Mohr’s Myeloma Musings: The Purpose-Driven Myeloma Life
Published: Aug 22, 2014 12:35 pm
I struggled to explain to my 18-year old son why I felt such a loss as a result of two men I didn’t know personally. It wasn’t until I began writing this column that I realized why.
Both men had a purpose-driven life with multiple myeloma. They impacted others through their writings and other activities related to multiple myeloma.
Most readers have probably heard of the book “The Purpose Driven Life,” a Christian devotional written by Rick Warren. The publisher of the book claims that it is the highest selling non-fiction hardback book in history, with 32 million copies sold by 2007.
I have not read the book, and it certainly is not my intent to engage in a religious discussion on life with multiple myeloma. The main point of the book, however, has permeated mainstream secular discussions about one’s purpose in life.
I never really gave much thought to my purpose in life prior to being told two and a half years ago that I had myeloma. If I had been asked that question pre-myeloma, I most likely would have responded, “Be a good husband and dad, and work hard at my job.”
I am stating the obvious, but being diagnosed with an incurable disease like multiple myeloma forces one to look at life differently. Dealing with quality of life issues associated with the different treatment regimens causes even deeper introspection.
While I have yet to experience relapse, I am certain that that turn of events can be the biggest factor in determining our purpose in what time we have left.
And just as the symptoms and conditions we experience, and our reactions to the various treatments we undergo, vary greatly and are individualistic in nature, so does our purpose in life once we become victims of this disease.
What has been enlightening for me is learning about the purpose of the many contributors to The Myeloma Beacon, whether they be columnists, readers commenting on articles, or participants in the Beacon’s discussion forum.
For some, the disease is at a stage where survival is the sole purpose in life; finding the inner strength to wage that battle is an all-encompassing task.
Finding new treatment regimens when others have failed might become another person’s primary focus in battling the disease. It is these individuals that I admire. They battle on, searching for that regimen that will improve their fate. In the bigger picture, their persistence and sacrifices in trying new treatments benefit all of us who have this disease, because today’s trials and experiments can become tomorrow’s routine treatments.
Some, because of their family situation, may decide that their purpose is to protect the financial future of their family, and may set out on a life plan to meet that purpose.
Others may join or form support groups, providing help to others while at the same time receiving valuable support for themselves.
Counseling others who suffer from similar medical maladies is an admirable purpose. It’s actually one that I have benefited from myself. I was re-acquainted with my friend Dave after he learned of my diagnosis. He has large-cell non-Hodgkin T-cell lymphoma, a rare and very aggressive form of cancer, and went through an intense treatment regimen, including an allogeneic (donor) stem cell transplant, eight years ago.

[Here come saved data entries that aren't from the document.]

(** The loop over the outcomes of successive iterations. *)
Fixpoint supervise (script : list (Awaits V)) (w : world) : flow * world :=
  match script with
  | [] => (Again, w)
  | a :: script' =>
      match supervise_iteration a w with
      | (Return, w') => (Return, w')
      | (Again, w') => supervise script' w'
      end
  end.
End supervise.
(* ===== verification/Identity.v ===== *)
(** Why a qualified identifier can be written down: in a validated
    configuration the rendering of an identifier determines it. *)

From S2P Require Import Prelude Text Model Config State.

(** What [validate_target] leaves of a target: a name and a session without a
    slash, and a name not seen before. *)
Lemma validate_target_names names t :
  validate_target names t = Ok () →
  slash ∉ tgt_name t ∧ slash ∉ session_name t ∧ tgt_name t ∉ names.
Proof.
  unfold validate_target, validate_session, session_name, contains.
  autorewrite with herdr_check. rewrite !bool_decide_eq_false. intros Hv. destruct_and!.
  split_and!; [done| |done].
  destruct (tgt_session t) as [s|]; simpl; [|by apply (bool_decide_unpack _)].
  autorewrite with herdr_check in *. rewrite !bool_decide_eq_false in *. naive_solver.
Qed.

Lemma validate_targets_all names ts :
  validate_targets names ts = Ok () →
  NoDup (tgt_name <$> ts) ∧
  ∀ t, t ∈ ts → slash ∉ tgt_name t ∧ slash ∉ session_name t ∧ tgt_name t ∉ names.
Proof.
  revert names. induction ts as [|t ts IH]; intros names; simpl.
  { intros _. split; [constructor|]. by intros t ?%elem_of_nil. }
  rewrite check_bind. intros [Ht Hts].
  apply validate_target_names in Ht as (H1 & H2 & H3).
  destruct (IH _ Hts) as [Hnd Hall]. split.
  - constructor; [|done]. intros (t' & Heq & Ht')%list_elem_of_fmap.
    destruct (Hall _ Ht') as (_ & _ & Hn). rewrite Heq, elem_of_cons in Hn. naive_solver.
  - intros t' [->|Ht']%elem_of_cons; [done|].
    destruct (Hall _ Ht') as (? & ? & Hn). rewrite elem_of_cons in Hn. naive_solver.
Qed.

Lemma validate_targets_ok c : validate c = Ok () → validate_targets [] (cfg_targets c) = Ok ().
Proof. unfold validate. autorewrite with herdr_check. tauto. Qed.

Lemma federation_size ts : NoDup (target_key <$> ts) → size (targets (initial_federation ts)) = length ts.
Proof.
  intros Hkeys. rewrite <-size_dom.
  replace (dom (targets (initial_federation ts))) with (list_to_set (target_key <$> ts) : gset TargetSession).
  - by rewrite size_list_to_set, length_fmap.
  - apply set_eq. intros k. rewrite elem_of_list_to_set, elem_of_dom.
    unfold initial_federation; simpl. rewrite collect_map_lookup_is_Some. by rewrite <-list_fmap_compose.
Qed.
Lemma validate_targets_each names ts : validate_targets names ts = Ok () → ∀ t, t ∈ ts → validate_target [] t = Ok ().
Proof.
  revert names. induction ts as [|t ts IH]; intros names; simpl; [by intros _ t ?%elem_of_nil|].
  rewrite check_bind. intros [Ht Hts] t' [->|Ht']%elem_of_cons; [|by eapply IH].
  revert Ht. unfold validate_target. autorewrite with herdr_check. rewrite !bool_decide_eq_false. set_solver.
Qed.

(** The identity invariant of a validated configuration: no two targets
    share a qualified session, so the federation holds exactly one entry per
    configured target, and the rendering [target/session/resource] of a
    resource on configured targets determines the identifier. *)
Theorem validated_identities_unambiguous (c : Config) :
  validate c = Ok () →
  NoDup (target_key <$> cfg_targets c) ∧
  size (targets (initial_federation (cfg_targets c))) = length (cfg_targets c) ∧
  ∀ k (a b : QualifiedId k),
    target_session a ∈ target_key <$> cfg_targets c →
    target_session b ∈ target_key <$> cfg_targets c →
    display_id a = display_id b → a = b.
Proof.
  intros Hv. apply validate_targets_ok, validate_targets_all in Hv as [Hnd Hall].
  assert (NoDup (target_key <$> cfg_targets c)) as Hkeys.
  { apply (NoDup_fmap_1 ts_target). rewrite <-list_fmap_compose. exact Hnd. }
  split; [done|split].
  - by apply federation_size.
  - intros k [ta sa ra] [tb sb rb] (ca & Ha & Hca)%list_elem_of_fmap
      (cb & Hb & Hcb)%list_elem_of_fmap.
    unfold target_session, target_key in Ha, Hb; simpl in Ha, Hb.
    injection Ha as -> ->. injection Hb as -> ->.
    destruct (Hall _ Hca) as (? & ? & _), (Hall _ Hcb) as (? & ? & _).
    unfold display_id; simpl. change (u "/") with [slash]. simpl. intros Heq.
    apply app_sep_inj in Heq as [-> Heq]; [|done|done].
    by apply app_sep_inj in Heq as [-> ->].
Qed.

(** Two hosts with one session each. *)
Definition Example_config : Config :=
  let tgt name := {|
    tgt_name := u name; tgt_ssh := Some (u "box"); tgt_discover_sessions := true;
    tgt_session := None; tgt_socket := Some (u "/run/herdr.sock"); tgt_herdr_bins := [u "herdr"];
    tgt_tags := [u "lab"]; tgt_roots := [u "/home/me"] |} in
  {| cfg_transport := TransportConfig_default;
     cfg_notifications := NotificationsConfig_default;
     cfg_quick_replies := Some default_quick_replies;
     cfg_transfers := TransferConfig_default; cfg_web := WebConfig_default; cfg_devices := [];
     cfg_targets := [tgt "host-a"; tgt "host-b"]%string |}.

Lemma validated_identities_unambiguous_witness :
  validate Example_config = Ok () ∧
  size (targets (initial_federation (cfg_targets Example_config))) = 2.
Proof.
  assert (validate Example_config = Ok ()) as Hv by by vm_compute.
  split; [exact Hv|]. apply (validated_identities_unambiguous Example_config Hv).
Defined.
Lemma observe_eq st i :
  ∃ m, (observe clock st i).1 = set_observations (push_all clock (new_records st i) i) m ∧
       ∀ pane, m !! pane = settled st i pane.
Proof.
  unfold observe.
  pose proof (observe_phase (values (current_observations st)) i false (current_values_NoDup st)) as H1.
  destruct (foldl (observe_one clock) (i, false) (values (current_observations st))) as [i1 c1]; simpl in H1.
  set (panes1 := disappeared_panes st (current_observations st) (i1, c1).1).
  assert (panes1 = disappeared_panes st (current_observations st) i) as Hp1.
  { unfold panes1, disappeared_panes. apply keys_filter_ext. intros p [_ Hp].
    simpl. rewrite H1. cbn [observations set_observations].
    by rewrite overlay_current, Hp. }
  clearbody panes1. subst panes1.
  pose proof (disappear_phase (disappeared_panes st (current_observations st) i) i1 c1 (NoDup_filter _ _ (NoDup_keys _))) as H2.
  destruct (foldl (disappear_one clock) (i1, c1) _) as [i2 c2]; simpl in H2.
  pose proof (forget_phase (removed_panes st (i2, c2).1) i2 c2) as H3.
  rewrite H3; clear H3. simpl. rewrite H2, H1. cbn [observations set_observations].
  rewrite !push_all_set. cbn [set_observations]. eexists. split.
  - unfold new_records. rewrite push_all_app.
    rewrite (disappearances_ext (overlay _ _) (observations i)); [reflexivity|].
    intros p [[_ Hp] _]%list_elem_of_filter. by rewrite overlay_current, Hp.
  - intros pane. rewrite deletes_lookup. cbn [observations set_observations].
    assert (pane ∈ disappeared_panes st (current_observations st) i ↔
      (target_session pane ∈ live_sessions st ∧ current_observations st !! pane = None) ∧
      is_Some (observations i !! pane)) as Hd
      by (unfold disappeared_panes; by rewrite list_elem_of_filter, elem_of_keys).
    set (m := foldl _ _ _).
    assert (m !! pane = if decide (pane ∈ disappeared_panes st (current_observations st) i)
      then None else match current_observations st !! pane with
                     | Some o => Some o | None => observations i !! pane end) as Hm.
    { unfold m. by rewrite deletes_lookup, overlay_current. }
    assert (∀ j, pane ∈ removed_panes st (set_observations j m) ↔
      targets st !! target_session pane = None ∧ is_Some (m !! pane)) as Hr
      by (intros; unfold removed_panes; by rewrite list_elem_of_filter, elem_of_keys).
    destruct (decide (pane ∈ removed_panes _ _)) as [Hin|Hin]; rewrite Hr in Hin; clear Hr.
    + unfold settled. by rewrite decide_True by apply Hin.
    + clearbody m. rewrite Hm in *. clear Hm m. unfold settled.
      destruct (decide (pane ∈ disappeared_panes _ _ _)) as [Hd'|Hd']; rewrite Hd in Hd'; clear Hd.
      * destruct Hd' as [[Hl Hc] _]. rewrite Hc. repeat case_decide; done.
      * destruct (current_observations st !! pane) as [o|] eqn:Hc.
        { rewrite decide_False; [done|]. naive_solver. }
        destruct (observations i !! pane) as [o|] eqn:Ho; repeat case_decide; naive_solver.
Qed.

He took it upon himself to renew our friendship, which had waned over the past 20 years because I had moved several times due to career changes. His words of advice, support, and motivation in weekly emails or cards helped me to get a healthy perspective on my circumstances and to reinforce what my purpose in life is.
Tremendous amounts of money have been raised by those afflicted with this disease who have made it their purpose to raise funds for medical research on multiple myeloma.
My purpose in life since my myeloma diagnosis has been fairly simple:
Be an example, first and foremost to my two children (who were young adults when I was first diagnosed), but hopefully to many others, that no matter what obstacles one encounters in life, they can be dealt with or overcome. I also hope that my behavior and attitude reflect positively on my religious faith.
I have found that focusing on these two things has made my life with multiple myeloma easier to deal with. It is so easy to become self-absorbed, to think that everything revolves around how we feel, what is happening with our “numbers,” and whether our current treatment regimen is working.
Focusing on something beyond ourselves and putting our energies into that, as tough as it may be at times, gives us a higher purpose and gives us something to look forward to, not only in the short term, but also in the long term.
I think we have a whole new perspective on life as a result of being diagnosed with this disease. I suggest that we use this perspective to change or deepen our purpose.
Benjamin Disraeli once said, “The secret of success is constancy of purpose.”
My hope is that we can all be constant in our purpose-driven myeloma life.